Local diving club, Time2Dive, has been swimming with our penguins to give their enclosure a good clean ahead of Summer!
So, how do you keep a penguin enclosure clean? Not easily! Our state-of-the-art penguin enclosure, Penguin Coast, has a very sophisticated pump house which filters out penguin poop, maintains the correct ph levels for saltwater and injects ozone to provide the optimum underwater environment for our Humboldt and Macaroni Penguins. But even with this in place the underwater viewing windows still need a good clean along with the bottom of pool where bright sunlight often causes algae to bloom. This is where our local dive team Time2Dive, including Folly Farm’s very own engineer and maintenance support technician, Wayne Sunter, help out.

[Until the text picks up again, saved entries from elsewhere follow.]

(** * The availability-zone cache of pkg/providers/v1/zones.go

    A shallow embedding of [zoneCache] and its three methods,
    [getZoneDetailsByNames], [shouldPopulateCache] and [populate], followed
    by the properties of the cache that its specification states.

    The Go methods mutate the receiver, call the EC2 client and write to
    klog.  They are embedded as computations of a small state monad over a
    [world]: the cache, the EC2 client behind [z.cloud] and the trace of the
    observable events (mutex operations, EC2 calls, log lines). *)

From stdpp Require Import gmap strings list fin_maps.

Open Scope string_scope.
Open Scope list_scope.

(** ** Data *)

(** [type zoneDetails struct { name, id, zoneType string }] *)
Record zoneDetails := mkZoneDetails {
  name : string;
  id : string;
  zoneType : string
}.

(** The three fields of [ec2.AvailabilityZone] that the cache reads.  They
    are [*string] in the SDK: [None] is the nil pointer.  The elements of a
    listing are themselves taken to be non-nil, as the SDK produces them. *)
Record AvailabilityZone := mkAvailabilityZone {
  ZoneName : option string;
  ZoneId : option string;
  ZoneType : option string
}.

(** [aws.StringValue]: the pointed-to string, or the empty string for nil. *)
Definition StringValue (p : option string) : string :=
  match p with
  | Some s => s
  | None => ""
  end.

(** Go errors.  [ec2_error] is an error value produced by the EC2 client;
    [Errorf format e] is [fmt.Errorf(format, e)] with its single argument. *)
Inductive error :=
  | ec2_error (msg : string)
  | Errorf (format : string) (arg : error).

(** A Go [map[string]V]: [None] is the nil map, which can be read and
    measured but not assigned to. *)
Definition gomap (V : Type) : Type := option (gmap string V).

Definition contents {V} (m : gomap V) : gmap string V :=
  match m with
  | Some g => g
  | None => ∅
  end.

(** [len(m)] *)
Definition go_len {V} (m : gomap V) : nat := size (contents m).

(** [v, ok := m[k]] *)
Definition go_index {V} (m : gomap V) (k : string) : option V := contents m !! k.

(** The EC2 client behind [z.cloud.ec2], as far as the cache uses it: the
    answer [DescribeAvailabilityZones] gives to its n-th call (a listing and
    an error, as the Go method returns them) and the number of calls made. *)
Record Cloud := mkCloud {
  ec2 : nat -> list AvailabilityZone * option error;
  ec2_calls : nat
}.

(** [type zoneCache struct { cloud; mutex; zoneNameToDetails }].  The mutex
    is [true] while it is held. *)
Record zoneCache := mkZoneCache {
  cloud : Cloud;
  mutex : bool;
  zoneNameToDetails : gomap zoneDetails
}.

Whilst they’re used to diving off the coast of Pembrokeshire and encountering native wildlife, Time2Dive don’t come face to face penguins unless they come diving at Folly Farm and they’re never short of volunteers for the job! Armed with a brush and a window-cleaning squeegee, they set about scrubbing the enclosure until it gleams so our visitors can get the best view of our penguins swimming underwater.

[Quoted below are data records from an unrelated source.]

(** *** [agents/pdf_chain.py] *)

Definition system_prompt : string :=
  "You are an intelligent PDF assistant. Your main goal is to help the user "
  ++ "by answering questions using the provided PDF content as your "
  ++ "primary source of truth."
  ++ PyStr.nl ++ PyStr.nl
  ++ "However, if the user's question is relevant to the topic of the PDF "
  ++ "but not directly answered "
  ++ "within the provided context, you may use your general knowledge to "
  ++ "give a helpful and reasonable answer."
  ++ PyStr.nl ++ PyStr.nl
  ++ "If the question is completely unrelated to the PDF or outside its "
  ++ "scope, reply with: "
  ++ "'This seems unrelated to the PDF.'"
  ++ PyStr.nl ++ PyStr.nl
  ++ "Be concise, factual, and conversational."
  ++ PyStr.nl ++ PyStr.nl
  ++ "Context:" ++ PyStr.nl ++ "{context}".

(** The retrieval chain: the retriever, the chat model's name and
    streaming flag (its temperature, the float 0.1, is left out) and the
    two prompt messages. *)
Record Chain : Type := {
  retriever : Retriever;
  llm_model : string;
  llm_streaming : bool;
  prompt_system : string;
  prompt_human : string
}.

(** [chain.ainvoke({"input": q})]: retrieval and generation, by the chain
    library and the language model, at a given position of the call
    log. *)
Variable chain_ainvoke : nat -> Chain -> string -> Exception + Dict.t Value.

Definition key_truthy (k : option string) : bool :=
  match k with Some s => PyStr.truthy s | None => false end.

(** The chain [create_pdf_chain] assembles around a vector store. *)
Definition rag_chain (vs : FAISS) : Chain :=
  {| retriever := get_retriever vs;
     llm_model := "gpt-4.1-mini";
     llm_streaming := true;
     prompt_system := system_prompt;
     prompt_human := "{input}" |}.

Definition create_pdf_chain (txt : string) : M Chain :=
  if negb (key_truthy OPENAI_API_KEY)
  then raise (ValueError "OPENAI_API_KEY not found.")
  else
    vs <- create_faiss_index txt ;;
    ret (rag_chain vs).

(** *** [main.py] *)

(** One line of the transcript: the body of the loop of
    [format_history_for_context]. *)
Definition history_line (msg : Message) : string :=
  let r := if String.eqb (role msg) "user" then "User" else "Assistant" in
  r ++ ": " ++ content msg.

Definition format_history_for_context (messages : list Message) : string :=
  match messages with
  | [] => ""
  | _ :: _ => PyStr.join PyStr.nl (map history_line messages)
  end.

(** The [full_query] of [query]. *)
Definition full_query (messages : list Message) (q : string) : string :=
  match messages with
  | [] => q
  | _ :: _ =>
      let history_text := format_history_for_context messages in
      "Previous conversation:" ++ PyStr.nl ++ history_text
      ++ PyStr.nl ++ PyStr.nl ++ "Current question: " ++ q
  end.

(** The JSON object [index_pdf] returns; [text_length] is absent from it
    when the file was already indexed. *)
Record IndexResponse : Type := {
  resp_file_id : string;
  resp_file_name : string;
  resp_text_length : option nat;
  already_indexed : bool
}.

(** The body of the outer [try] of [index_pdf]. The temporary file the
    bytes go through is removed by the [finally] clause on every path and
    is left out. *)
Definition index_pdf_try (file_id : string) (file : UploadFile)
  : M IndexResponse :=
  let data := file_bytes file in
  match data with
  | [] => raise (HTTPException 400 "Empty file")
  | _ :: _ =>
      cache <- get_cache ;;
      if Dict.contains cache file_id
      then ret {| resp_file_id := file_id;
                  resp_file_name := filename file;
                  resp_text_length := None;
                  already_indexed := true |}
      else
        txt <- extract_text_from_pdf data ;;
        if negb (PyStr.truthy txt)
        then raise (HTTPException 400 "Could not extract text from PDF")
        else
          put_cache (Dict.set cache file_id
                       {| text := txt;
                          file_name := filename file;
                          text_length := String.length txt |}) ;;
          ret {| resp_file_id := file_id;
                 resp_file_name := filename file;
                 resp_text_length := Some (String.length txt);
                 already_indexed := false |}
  end.

(** [index_pdf]: every exception of the body, the [HTTPException]s it
    raises itself included, is caught by [except Exception] and raised
    again with status 500. *)
Definition index_pdf (file_id : string) (file : UploadFile)
  : M IndexResponse :=
  try_except (index_pdf_try file_id file)
    (fun e => raise (HTTPException 500 (exc_str e))).

Record QueryResponse : Type := { response : Value }.

(** [result.get("answer", "No answer found.")]. *)
Definition answer_of (result : Dict.t Value) : Value :=
  match Dict.get result "answer" with
  | Some v => v
  | None => VStr "No answer found."
  end.

(** The body of the outer [try] of [query]. *)
Definition query_try (file_id q chat_history : string) : M QueryResponse :=
  cache <- get_cache ;;
  if negb (Dict.contains cache file_id)
  then raise (HTTPException 404 "File not indexed. Call /index_pdf first.")
  else
    messages <-
      try_except (lift (parse_chat_history chat_history))
        (fun e =>
           match e with
           | ValueError _ =>
               raise (HTTPException 400 ("Invalid chat_history: " ++ exc_str e))
           | _ => raise e
           end) ;;
    match Dict.get cache file_id with
    | None => raise (KeyError file_id)
    | Some cached =>
        chain <- create_pdf_chain (text cached) ;;
        let fq := full_query messages q in
        tick <- log_call (CallAInvoke fq) ;;
        result <- lift (chain_ainvoke tick chain fq) ;;
        ret {| response := answer_of result |}
    end.

(** The two [except] clauses of [query]: an [HTTPException] passes
    through, any other exception is raised again with status 500. *)
Definition http_or_500 (e : Exception) : Exception :=
  match e with
  | HTTPException _ _ => e
  | _ => HTTPException 500 (exc_str e)
  end.

Definition query (file_id q chat_history : string) : M QueryResponse :=
  try_except (query_try file_id q chat_history)
    (fun e => raise (http_or_500 e)).

Record MessageResponse : Type := { message : string }.

(** The lookup and the [del] sit under the membership test, so their
    [KeyError] cannot occur. *)
Definition delete_from_cache (file_id : string) : M MessageResponse :=
  cache <- get_cache ;;
  if Dict.contains cache file_id
  then
    match Dict.get cache file_id, Dict.del cache file_id with
    | Some info, Some cache' =>
        let name := file_name info in
        put_cache cache' ;;
        ret {| message := "Removed " ++ name ++ " from cache" |}
    | _, _ => raise (KeyError file_id)
    end
  else raise (HTTPException 404 "File not found in cache").

Record HealthResponse : Type := {
  health_status : string;
  health_indexed_files : nat
}.

Definition health_check : M HealthResponse :=
  cache <- get_cache ;;
  ret {| health_status := "healthy";
         health_indexed_files := Dict.len cache |}.

Record FileSummary : Type := {
  sum_file_id : string;
  sum_name : string;
  sum_text_length : nat
}.

Record StatsResponse : Type := {
  indexed_files : nat;
  files : list FileSummary
}.

Definition cache_stats : M StatsResponse :=
  cache <- get_cache ;;
  ret {| indexed_files := Dict.len cache;
         files := map (fun '(file_id, info) =>
                         {| sum_file_id := file_id;
                            sum_name := file_name info;
                            sum_text_length := text_length info |})
                      (Dict.items cache) |}.

Definition clear_cache : M MessageResponse :=
  cache <- get_cache ;;
  let count := Dict.len cache in
  put_cache (Dict.clear cache) ;;
  ret {| message := "Cleared " ++ PyStr.of_nat count ++ " files from cache" |}.

End Service.

(** ** Retrieval *)

Section Retrieval.

Variable Vec : Type.

(** The similarity scores of the vector store and their order. *)
Variable Score : Type.
Variable score_leb : Score -> Score -> bool.

(** The similarity of a stored vector to the query vector. *)
Variable similarity : Vec -> Vec -> Score.

(** [OpenAIEmbeddings.embed_query]. *)
Variable embed_query : string -> Exception + Vec.

(** [closer qv a b]: entry [a] is at least as similar to [qv] as [b]. *)
Definition closer (qv : Vec) (a b : Document * Vec) : bool :=
  score_leb (similarity qv (snd b)) (similarity qv (snd a)).

(** [a] may come before [b] in a ranking for [qv]. *)
Definition before (qv : Vec) (a b : Document * Vec) : Prop :=
  closer qv a b = true.

(** Insertion of an entry into a list ordered by decreasing similarity,
    after the entries that are as similar as it. *)
Fixpoint insert_hit (qv : Vec) (e : Document * Vec)
    (l : list (Document * Vec)) : list (Document * Vec) :=
  match l with
  | [] => [e]
  | x :: l' =>
      if closer qv x e then x :: insert_hit qv e l' else e :: x :: l'
  end.

Fixpoint rank (qv : Vec) (l : list (Document * Vec))
    : list (Document * Vec) :=
  match l with
  | [] => []
  | e :: l' => insert_hit qv e (rank qv l')
  end.

(** The [k] entries of the index that are most similar to [qv], most
    similar first. *)
Definition nearest (index : FAISS Vec) (qv : Vec) (k : nat)
    : list (Document * Vec) :=
  firstn k (rank qv (entries index)).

[Pullout] “We’re so grateful to Time2Dive for volunteering to help clean Penguin Coast. Our dedicated keepers try their best from their boat to clean as much as they can but in the summer months with bright sunlight creating more algae blooms we need to do an underwater deep clean that can only be achieved by working with specially trained divers. It’s a tough job but Time2Dive seem more than happy to help out. I mean where else in Pembrokeshire could they dive with penguins? – Tim Morphew, zoo curator. [/Pullout]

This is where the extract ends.